При взгляде на английскую литературу последнего десятилетия не столько как на собственно литературу, сколько как на картину господствующих литературных вкусов, поражаешься прежде всего тому, что она почти перестала быть художественной. Литературу затопила пропаганда. Я не хочу сказать, что все книги, написанные в эти годы, непременно дурны. Но типичные писатели времени, писатели вроде Одена, Спендера и Макниса, дидактичны и политизированы; разумеется, художественного сознания они не утратили, но содержание их интересует больше литературной техники. Что же касается критики, то наиболее живую силу в ней представляла критика марксистская, такие литераторы, как Кристофер Кодуэлл, Филип Хендерсон, Эдвард Апворд, рассматривающие любую книгу буквально как политический памфлет и гораздо больше поглощенные тем, чтобы извлечь из нее скрытое социальное содержание, нежели тем, чтобы выявить ее литературные свойства в узком смысле слова.
Это тем более бросается в глаза из-за внезапного и острого контраста с периодом, непосредственно предшествующим минувшему десятилетию. Типичные писатели 20-х годов нынешнего столетия – допустим, Т. С. Элиот, Эзра Паунд, Вирджиния Вулф – основной упор делали на технику письма. Конечно, у них имелись свои убеждения и свои предрассудки, но все же они были больше сосредоточены на технических новшествах, чем на нравственности, или на смысле, или на политической подоплеке, которая могла содержаться в их произведениях. Лучший из них, Джеймс Джойс, это почти исключительно технарь, художник настолько «чистый», насколько это вообще возможно для писателя. Даже Д. Г. Лоуренс, хоть и был он в большей, нежели большинство авторов того времени, степени «писателем с тенденцией», не обладал тем, что сейчас назвали бы социальным сознанием. И хотя я сузил сроки до 20-х годов, на самом деле литература развивалась в этом русле начиная с 1890-х. На протяжении всего этого периода представление о том, что форма важнее содержания, сама концепция «искусства для искусства» воспринималась как нечто само собою разумеющееся. Конечно, были и несогласные – взять хоть Бернарда Шоу, – но господствовали именно такие представления. Самый значительный критик этого времени, Джордж Сейнтсбери, в 20-е годы был уже очень старым человеком, но влияние свое он сохранял вплоть до 30-х и чисто эстетическому взгляду на искусство не изменял до конца. Он утверждал, что способен судить, и на самом деле судил, о любой книге на основании того, как она сделана, на основании манеры письма, а к мнениям автора оставался практически равнодушен.

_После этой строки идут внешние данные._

(* ===== verification/BackupRuns.v ===== *)
(** BackupRuns: runs of tools/backup-lib.ts: what a backup leaves of the files it
    finds, and what a restore leaves when it succeeds and when it fails. *)
From S2P Require Import Prelude JsString JsMap Host JsTime JsJson JsParse JsPretty LabRequest CredentialVerifier Engine DurableStore BackupFiles BackupPaths BackupLib.
#[local] Open Scope string_scope.
#[local] Open Scope list_scope.
#[local] Open Scope Z_scope.
#[local] Open Scope js_scope.

(** ** Calls by what they return and throw *)

Definition spec {A} (P : Disk -> Prop) (m : Run A) (Q : A -> Disk -> Prop) (E : Disk -> Prop) : Prop :=
  forall d, P d -> match m d with (inr a, d') => Q a d' | (inl _, d') => E d' end.

Section rules.
Context {A : Type}.
Implicit Types (P E : Disk -> Prop) (Q : A -> Disk -> Prop).

Lemma spec_bind {B : Type} P (m : Run B) (k : B -> Run A) R Q E :
  spec P m R E -> (forall b, spec (R b) (k b) Q E) -> spec P (m ≫= k) Q E.
Proof. intros Hm Hk d Hd. unfold mbind, Run_bind. specialize (Hm d Hd). destruct (m d) as [[e|b] d']; [done|]. by apply Hk. Qed.
Lemma spec_pre P P' (m : Run A) Q E : (forall d, P d -> P' d) -> spec P' m Q E -> spec P m Q E.
Proof. intros HP Hm d Hd. by apply Hm, HP. Qed.
Lemma spec_post P (m : Run A) Q Q' E E' : spec P m Q' E' -> (forall a d, Q' a d -> Q a d) -> (forall d, E' d -> E d) -> spec P m Q E.
Proof. intros Hm HQ HE d Hd. specialize (Hm d Hd). destruct (m d) as [[e|a] d']; auto. Qed.
Lemma spec_ret P (a : A) Q E : (forall d, P d -> Q a d) -> spec P (mret a) Q E.
Proof. intros HP d Hd. by apply HP. Qed.
Lemma spec_throws P message Q E : (forall d, P d -> E d) -> spec P (throws message : Run A) Q E.
Proof. intros HP d Hd. by apply HP. Qed.
Lemma spec_rejects P message Q E : (forall d, P d -> E d) -> spec P (rejects message : Run A) Q E.
Proof. intros HP d Hd. by apply HP. Qed.
Lemma spec_looks P (f : Disk -> A) Q E : (forall d, P d -> Q (f d) d) -> spec P (looks f) Q E.
Proof. intros HP d Hd. by apply HP. Qed.
Lemma spec_from P (r : result A) Q E : (forall d, P d -> E d) -> (forall a d, r = Ok a -> P d -> Q a d) -> spec P (from r) Q E.
Proof. intros HE HQ d Hd. destruct r as [a|e]; [by apply HQ|by apply HE]. Qed.
Lemma spec_assoc {B C : Type} P (m : Run B) (f : B -> Run C) (g : C -> Run A) Q E : spec P ((m ≫= f) ≫= g) Q E -> spec P (m ≫= fun b => f b ≫= g) Q E.
Proof. intros Hs d Hd. specialize (Hs d Hd). unfold mbind, Run_bind in *. by destruct (m d) as [[e|b] d']. Qed.
Lemma spec_undoing P (m : Run A) cleanup Q E E' : spec P m Q E' -> spec E' cleanup (fun _ => E) E -> spec P (undoing m cleanup) Q E.
Proof.
  intros Hm Hc d Hd. unfold undoing. specialize (Hm d Hd). destruct (m d) as [[e|a] d']; [|done].
  specialize (Hc d' Hm). by destruct (cleanup d') as [[e'|[]] d''].
Qed.
Lemma spec_catching P (m : Run A) handler Q E E' : spec P m Q E' -> (forall e, spec E' (handler e) Q E) -> spec P (catching m handler) Q E.
Proof. intros Hm Hh d Hd. unfold catching. specialize (Hm d Hd). destruct (m d) as [[e|a] d']; [by apply Hh|done]. Qed.
End rules.
Lemma spec_changes P f Q E : (forall d, P d -> Q tt (f d)) -> spec P (changes f) Q E.
Proof. intros HP d Hd. by apply HP. Qed.
Lemma spec_may_fail io s P Q E : (forall d, P d -> E d) -> (forall d, P d -> Q tt d) -> spec P (may_fail io s) Q E.
Proof. intros HE HQ. unfold may_fail. destruct (fault io s); [by apply spec_throws|by apply spec_ret]. Qed.
Lemma spec_ending {A : Type} P (m : Run A) cleanup Q E Q' E' :
  spec P m Q' E' -> (forall a, spec (Q' a) cleanup (fun _ => Q a) E) -> spec E' cleanup (fun _ => E) E -> spec P (ending m cleanup) Q E.
Proof.
  intros Hm HQ HE d Hd. unfold ending. specialize (Hm d Hd). destruct (m d) as [[e|a] d'].
  - specialize (HE d' Hm). by destruct (cleanup d') as [[e'|[]] d''].
  - specialize (HQ a d' Hm). by destruct (cleanup d') as [[e'|[]] d''].
Qed.

Lemma spec_pure {A : Type} (p : Prop) P (m : Run A) Q E : (p -> spec P m Q E) -> spec (fun d => p /\ P d) m Q E.
Proof. intros Hm d [Hp Hd]. by apply Hm. Qed.

(** ** Files kept *)

(** The files are [F], and the checks recorded so far satisfy [K]. *)
Definition stands (K : list RestoreCheck -> Prop) (F : list (jstr * list N)) (d : Disk) : Prop := files d = F /\ K (checks d).
Definition left_as (F : list (jstr * list N)) (d : Disk) : Prop := files d = F.
(** Every check recorded has passed. *)
Abbreviation held := (stands (Forall (fun c => ok c = true))).

Lemma held_left K F d : stands K F d -> left_as F d.
Proof. by intros [? _]. Qed.
#[local] Hint Resolve held_left : core.

Section disk.
Context (K : list RestoreCheck -> Prop).
Implicit Types F : list (jstr * list N).

Lemma spec_mkdirSync path F : spec (stands K F) (mkdirSync path) (fun _ => stands K F) (stands K F).
Proof.
  eapply spec_bind; [by apply (spec_looks _ _ (fun _ d => stands K F d))|]. intros []; [by apply spec_throws|]. by apply spec_changes.
Qed.
Lemma spec_readFileSync io s path F : spec (stands K F) (readFileSync io s path) (fun b d => map_get path F = Some b /\ stands K F d) (stands K F).
Proof.
  eapply spec_bind; [by apply (spec_may_fail io s _ (fun _ => stands K F))|intros []].
  eapply spec_bind; [apply (spec_looks _ _ (fun c d => c = map_get path F /\ stands K F d)); by intros d [<- Hd]|].
  intros c. apply spec_pure. intros ->. destruct (map_get path F) eqn:Ef; [by apply spec_ret|by apply spec_throws].
Qed.
Lemma spec_claim io s path F : spec (stands K F) (claimNewFile io s path) (fun _ d => map_get path F = None /\ stands K (map_set path [] F) d) (stands K F).
Proof.
  eapply spec_bind; [apply spec_mkdirSync|intros []]. eapply spec_bind; [by apply (spec_may_fail io s _ (fun _ => stands K F))|intros []].
  eapply spec_bind; [apply (spec_looks _ _ (fun c d => (c = false -> map_get path F = None) /\ stands K F d))|].
  - intros d [<- Hd]. split; [|done]. unfold existsSync. intros [E _]%orb_false_iff. by apply map_has_false.
  - intros []; [apply spec_throws; tauto|]. apply spec_changes. intros d [He [<- Hd]]. split; [by apply He|]. by split.
Qed.
Lemma spec_write io s path b F :
  spec (stands K F) (write_as io s path b) (fun _ => stands K (map_set path b F)) (fun d => exists x, files d = map_set path x F).
Proof.
  unfold write_as. destruct (fault io s).
  - eapply spec_bind; [apply (spec_changes _ _ (fun _ d => files d = map_set path (partial io s) F)); by intros d [<- _]|].
    intros []. apply spec_throws. eauto.
  - apply spec_changes. by intros d [<- Hd].
Qed.
Lemma map_delete_fresh path (x : list N) F : map_get path F = None -> map_delete path (map_set path x F) = F.
Proof.
  intros Hn. rewrite map_set_fresh by done. induction F as [|[k v] F IH]; cbn in *.
  - by rewrite bool_decide_true.
  - case_bool_decide; [done|]. by rewrite IH.
Qed.
Lemma spec_remove io s path F x : fault io s = None -> map_get path F = None ->
  spec (fun d => files d = map_set path x F) (remove_if_there io s path) (fun _ => left_as F) (left_as F).
Proof.
  intros Hf Hn. eapply spec_bind; [apply (spec_looks _ _ (fun c d => c = true /\ files d = map_set path x F))|].
  - intros d Hd. split; [|done]. unfold existsSync, has_file, map_has. by rewrite Hd, map_get_set_eq.
  - intros c. apply spec_pure. intros ->. unfold removeFile, may_fail. rewrite Hf.
    eapply spec_bind; [by apply (spec_ret _ _ (fun _ d => files d = map_set path x F))|intros []].
    apply spec_changes. intros d Hd. unfold left_as. cbn [files set_files]. rewrite Hd. by apply map_delete_fresh.
Qed.
Lemma spec_pure_from {A B : Type} (r : result A) (k : A -> Run B) F Q E :
  (forall d, left_as F d -> E d) -> (forall a, r = Ok a -> spec (stands K F) (k a) Q E) -> spec (stands K F) (from r ≫= k) Q E.
Proof. intros HE Hk. destruct r as [a|e]; [by apply Hk|]. intros d [Hd _]. by apply HE. Qed.
End disk.

(** ** Names *)

(** ASCII without a slash. *)
Definition name_char (c : N) : bool := (c <? 128)%N && negb (c =? 47)%N.
Abbreviation name_text s := (Forall (fun c => name_char c = true) s).

Lemma name_unslashed s : name_text s -> unslashed s.
Proof. intros Hs Hin. rewrite Forall_forall in Hs. by specialize (Hs _ Hin). Qed.
Lemma name_good s : name_text s -> good_text s.
Proof.
  intros Hs. apply good_text_small. apply (Forall_impl _ _ _ Hs). cbn. intros c [Hc%N.ltb_lt _]%andb_true_iff. lia.
Qed.
Lemma name_class (p : N -> bool) s : (forall c, p c = true -> name_char c = true) -> forallb p s = true -> name_text s.
Proof. intros Hp Hs. apply Forall_forall. intros c Hin%list_elem_of_In. rewrite List.forallb_forall in Hs. by apply Hp, Hs. Qed.
Lemma digit_name c : is_digit c = true -> name_char c = true.
Proof. unfold is_digit, in_range, name_char. intros [Hl%N.leb_le Hh%N.leb_le]%andb_true_iff. rewrite (proj2 (N.ltb_lt c 128)), (proj2 (N.eqb_neq c 47)); [done|lia..]. Qed.
Lemma alnum_name c : is_alnum c = true -> name_char c = true.
Proof.
  unfold is_alnum. intros [[Hd|Hu]%orb_true_iff|Hl]%orb_true_iff; [by apply digit_name| |].
  all: unfold is_upper, is_lower, in_range, name_char in *; apply andb_true_iff in Hu as [Ha%N.leb_le Hb%N.leb_le] || apply andb_true_iff in Hl as [Ha%N.leb_le Hb%N.leb_le].
  all: rewrite (proj2 (N.ltb_lt c 128)), (proj2 (N.eqb_neq c 47)); [done|lia..].
Qed.
Lemma label_char_name c : is_alnum c || (c =? 46)%N || (c =? 95)%N || (c =? 45)%N = true -> name_char c = true.
Proof.
  intros E. do 3 (apply orb_true_iff in E as [E|E]; [|apply N.eqb_eq in E; by subst c]). by apply alnum_name.
Qed.
Lemma name_digits w z : name_text (digits w z).
Proof. apply (name_class is_digit); [apply digit_name|apply digits_are_digits]. Qed.
Lemma name_one c : name_char c = true -> name_text [c].
Proof. by constructor. Qed.

(** The text of a date but for its colons, which are name characters here. *)
Lemma name_iso d s : toISOString d = Ok s -> name_text s.
Proof.
  destruct d as [t|]; [|done]. intros [= <-]. unfold iso_string. destruct (civil_from_days _) as [[y m] dd]. cbv zeta.
  assert (name_text (iso_year y)) as Hy.
  { unfold iso_year. destruct (_ && _); [apply name_digits|]. destruct (_ <? _); (constructor; [done|apply name_digits]). }
  repeat (apply Forall_app; split; [first [exact Hy|apply name_digits|by apply name_one]|]). by apply name_one.
Qed.
Lemma name_stamp s : name_text s -> name_text (file_stamp s).
Proof. intros Hs. apply Forall_map. apply (Forall_impl _ _ _ Hs). intros c Hc. cbn. by destruct (_ || _). Qed.
Lemma name_label l s : sanitizeLabel l = Ok s -> name_text s.
Proof.
  unfold sanitizeLabel. cbv zeta. rewrite !throw_if_bind_Ok. intros (_ & Hp%negb_false_iff & _ & [= <-]).
  destruct (trim l) as [|c r]; [done|]. cbn in Hp. apply andb_true_iff in Hp as [[Hc _]%andb_true_iff Hr].
  constructor; [by apply alnum_name|]. eapply name_class; [|exact Hr]. apply label_char_name.
Qed.
(** The part of a file name before its extension. *)
Definition base_name (stamp name : jstr) : jstr := stamp ++ [95%N] ++ name.
Lemma base_text stamp name suffix : name_text stamp -> name_text name -> name_text suffix -> name_text (base_name stamp name ++ suffix).
Proof. intros Ha Hb Hc. apply Forall_app; split; [|done]. apply Forall_app; split; [done|]. by constructor. Qed.
Lemma plain_name stamp name suffix : name_text stamp -> name_text name -> name_text suffix -> plain (base_name stamp name ++ suffix).
Proof.
  intros Ha Hb Hc. split; [by apply name_unslashed, base_text|].
  assert (forall s, 95%N ∉ s -> base_name stamp name ++ suffix <> s) as Hne.
  { intros s Hs <-. apply Hs. unfold base_name. rewrite !elem_of_app. left. right. left. by constructor. }
  split_and!; apply Hne; rewrite list_elem_of_In; vm_compute; intuition discriminate.
Qed.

Так откуда же столь крутая перемена в самом подходе к художественному творчеству? Где-нибудь в конце 20-х годов вы открываете, положим, книгу Эдит Ситуэлл о поэзии Александра Попа с ее откровенным упором на форму, рассматривающую литературу как нечто вроде узорной вышивки, так, как если бы слова сами по себе были лишены какого-либо смысла, а уже через несколько лет на глаза вам попадается книга критика-марксиста, например, того же Эдварда Апворда, утверждающего, что произведение может быть «хорошим» лишь в том случае, если в нем прослеживается марксистская тенденция. В известном смысле и Эдит Ситуэлл, и Эдвард Апворд представляют свой период времени, и вопрос, повторяю, заключается лишь в том, отчего столь разнится их подход к литературе.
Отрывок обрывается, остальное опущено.